Extendiéndose el prodigio por la ciudad, el especulador se arrepintió de su avaricia, se desprendió de sus bienes y no comerció más con los ajenos.
Ignacio intentaba ocultar las gracias que Dios le otorgaba con estratagemas que, seguramente, dieron lugar a que muchos le consideraran una especie de mago. A veces, recurriendo incluso a remedios naturales hacía creer que las curaciones milagrosas eran en realidad fruto de las últimas fórmulas de la medicina. En medio de los hechos sobrenaturales que se le atribuyen, su vida, como la de todos los santos, estuvo amasada de íntimas renuncias; por su conducta cotidiana fue reconocido como hombre de Dios.
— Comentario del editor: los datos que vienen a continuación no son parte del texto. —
(** The loop reaches an entry that is not valid: it throws there, and
    what was appended before stays. *)
Lemma live_for_of_stops (fuel : nat) :
  forall i (h : store) this r pre bad post tail,
    context this < List.length h ->
    deref h r = pre ++ bad :: post ++ tail ->
    i <= List.length pre ->
    forallb valid_entry pre = true ->
    valid_entry bad = false ->
    List.length pre - i < fuel ->
    exists h',
      Live.for_of fuel r i addToContext (h, this)
      = Some (Client.Threw (rejection bad), (h', this))
      /\ deref h' (context this) = deref h (context this) ++ skipn i pre
      /\ List.length h' = List.length h.
Proof.
  induction fuel as [|fuel IH]; intros i h this r pre bad post tail L D I V B F;
    [lia|].
  cbn [Live.for_of fst]. rewrite D.
  destruct (Nat.eq_dec i (List.length pre)) as [->|N].
  - rewrite nth_error_app2 by lia. rewrite Nat.sub_diag. cbn [nth_error].
    rewrite (shared_add_invalid h this bad B).
    eexists. split; [reflexivity|].
    rewrite deref_update_same by exact L.
    rewrite skipn_all, app_nil_r, length_update. split; reflexivity.
  - assert (Lt : i < List.length pre) by lia.
    rewrite nth_error_app1 by exact Lt.
    destruct (nth_error pre i) as [x|] eqn:E;
      [|apply nth_error_None in E; lia].
    pose proof (forallb_nth_error _ _ _ _ _ V E) as Vx.
    rewrite (shared_add_valid h this x Vx).
    set (h1 := update h (context this) (deref h (context this) ++ [x])).
    assert (L1 : context this < List.length h1)
      by (unfold h1; rewrite length_update; exact L).
    assert (D1 : exists tail1, deref h1 r = pre ++ bad :: post ++ tail1).
    { destruct (Nat.eq_dec r (context this)) as [->|Nr].
      - exists (tail ++ [x]). unfold h1.
        rewrite deref_update_same by exact L. rewrite D.
        rewrite <- !app_assoc. cbn [app]. rewrite <- !app_assoc. reflexivity.
      - exists tail. unfold h1.
        rewrite deref_update_other by (intros Q; apply Nr; symmetry; exact Q).
        exact D. }
    destruct D1 as [tail1 D1].
    destruct (IH (S i) h1 this r pre bad post tail1 L1 D1 ltac:(lia) V B ltac:(lia))
      as (h' & R & C & Len).
    exists h'. split; [exact R|]. split.
    + rewrite C. unfold h1. rewrite deref_update_same by exact L.
      rewrite (skipn_nth_error _ pre i x E), <- app_assoc. reflexivity.
    + rewrite Len. unfold h1. apply length_update.
Qed.

(** The loop on an array that is not the buffer's own, all entries valid:
    it ends and has appended them in order. *)
Lemma live_for_of_returns (fuel : nat) :
  forall i (h : store) this r,
    context this < List.length h ->
    r <> context this ->
    forallb valid_entry (deref h r) = true ->
    List.length (deref h r) - i < fuel ->
    exists h',
      Live.for_of fuel r i addToContext (h, this)
      = Some (Client.Returned tt, (h', this))
      /\ deref h' (context this)
         = deref h (context this) ++ skipn i (deref h r)
      /\ List.length h' = List.length h.
Proof.
  induction fuel as [|fuel IH]; intros i h this r L Nr V F; [lia|].
  cbn [Live.for_of fst].
  destruct (nth_error (deref h r) i) as [x|] eqn:E.
  - pose proof (forallb_nth_error _ _ _ _ _ V E) as Vx.
    rewrite (shared_add_valid h this x Vx).
    set (h1 := update h (context this) (deref h (context this) ++ [x])).
    assert (D1 : deref h1 r = deref h r).
    { unfold h1. apply deref_update_other.
      intros Q; apply Nr; symmetry; exact Q. }
    assert (Lx : i < List.length (deref h r))
      by (apply nth_error_Some; rewrite E; discriminate).
    destruct (IH (S i) h1 this r) as (h' & R & C & Len).
    + unfold h1. rewrite length_update. exact L.
    + exact Nr.
    + rewrite D1. exact V.
    + rewrite D1. lia.
    + exists h'. split; [exact R|]. split.
      * rewrite C, D1. unfold h1. rewrite deref_update_same by exact L.
        rewrite (skipn_nth_error _ (deref h r) i x E), <- app_assoc.
        reflexivity.
      * rewrite Len. unfold h1. apply length_update.
  - exists h. split; [reflexivity|]. split; [|reflexivity].
    apply nth_error_None in E. rewrite skipn_all2 by exact E.
    symmetry; apply app_nil_r.
Qed.

(** The loop on the buffer's own array, not empty and all entries valid:
    every step appends one more entry to visit, and no amount of fuel lets
    it end. *)
Lemma live_for_of_diverges (fuel : nat) :
  forall i (h : store) this,
    context this < List.length h ->
    i < List.length (deref h (context this)) ->
    forallb valid_entry (deref h (context this)) = true ->
    Live.for_of fuel (context this) i addToContext (h, this) = None.
Proof.
  induction fuel as [|fuel IH]; intros i h this L I V; [reflexivity|].
  cbn [Live.for_of fst].
  destruct (nth_error (deref h (context this)) i) as [x|] eqn:E;
    [|apply nth_error_None in E; lia].
  pose proof (forallb_nth_error _ _ _ _ _ V E) as Vx.
  rewrite (shared_add_valid h this x Vx).
  apply IH.
  - rewrite length_update. exact L.
  - rewrite deref_update_same by exact L. rewrite length_app. cbn. lia.
  - rewrite deref_update_same by exact L.
    rewrite forallb_app, V. cbn. rewrite Vx. reflexivity.
Qed.

End LiveBatch.

(** C4 as stated fails: the entry of the repository's own test, with role
    [invalid], makes [addToContext] throw a plain [Error] with the stated
    message, which is no instance of [ValidationError] (nor of any class of
    [errors.ts]); the buffer is left as it was. *)
Lemma addToContext_throws_plain_error :
  Client.addToContext (entry "invalid" "This should fail.") Client.new_client
  = (Client.Threw (Error_ Client.entry_message), Client.new_client)
  /\ forall i : Errors.instance, Error_ Client.entry_message <> Thrown i.
Proof. split; [reflexivity | discriminate]. Qed.

(** C4, amended: for every entry other than [null] whose role is outside
    the three names or whose content is not a string, [addToContext] throws
    a plain [Error] whose message is exactly the stated text, and the
    buffer is unchanged: [getContext] returns the same sequence before and
    after. *)
Theorem addToContext_rejects_invalid
        (e : value) (this : Client.OpenAIClient) (snapshot : list value) :
  e <> VNull ->
  valid_entry e = false ->
  Client.getContext this = (Client.Returned snapshot, this) ->
  exists this',
    Client.addToContext e this
    = (Client.Threw (Error_ Client.entry_message), this')
    /\ Client.getContext this' = (Client.Returned snapshot, this')
    /\ Client.entry_message
       = wtxt "Context entry must be an object with role ('system', 'user', or 'assistant') and content properties".
Proof.
  intros Hn Hv Hs. exists this.
  rewrite (addToContext_invalid e this Hn Hv). auto.
Qed.

Lemma addToContext_rejects_invalid_witness :
  exists this',
    Client.addToContext (entry "user" "kept") Client.new_client
    = (Client.Returned tt, this')
    /\ exists this'',
      Client.addToContext (VObject [(txt "role", VString (txt "user"))]) this'
      = (Client.Threw (Error_ Client.entry_message), this'')
      /\ Client.getContext this''
         = (Client.Returned [entry "user" "kept"], this'').
Proof.
  eexists. split; [reflexivity|].
  destruct (addToContext_rejects_invalid
              (VObject [(txt "role", VString (txt "user"))])
              {| Client.context := [entry "user" "kept"] |}
              [entry "user" "kept"]
              ltac:(discriminate) eq_refl eq_refl) as (this'' & E & G & _).
  exists this''. split; [exact E | exact G].
Defined.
Los ciudadanos de Cagliari lo denominaron «el padre santo», un calificativo atestiguado por contemporáneos suyos. José Fues, pastor protestante que residía en la isla, en una misiva enviada a un amigo germano le decía: «Vemos todos los días dar vueltas por la ciudad pidiendo limosna un santo viviente, el cual es un hermano laico capuchino que se ha ganado con sus milagros la veneración de sus compatriotas».
En 1779 perdió la vista y llenó su quehacer con la oración. Supo de antemano la hora de su deceso, lo cual le permitió dispensar a los religiosos de su presencia ante su lecho, rogándoles que fuesen a Vísperas. Falleció a los 80 años el 11 de mayo de 1781 con fama de santidad entre las gentes que le habían aclamado por sus numerosas virtudes. Los prodigios, que tan bien conocían, se multiplicaron tras su muerte. Pío XII lo beatificó el 16 de junio de 1940, y lo canonizó el 21 de octubre de 1951.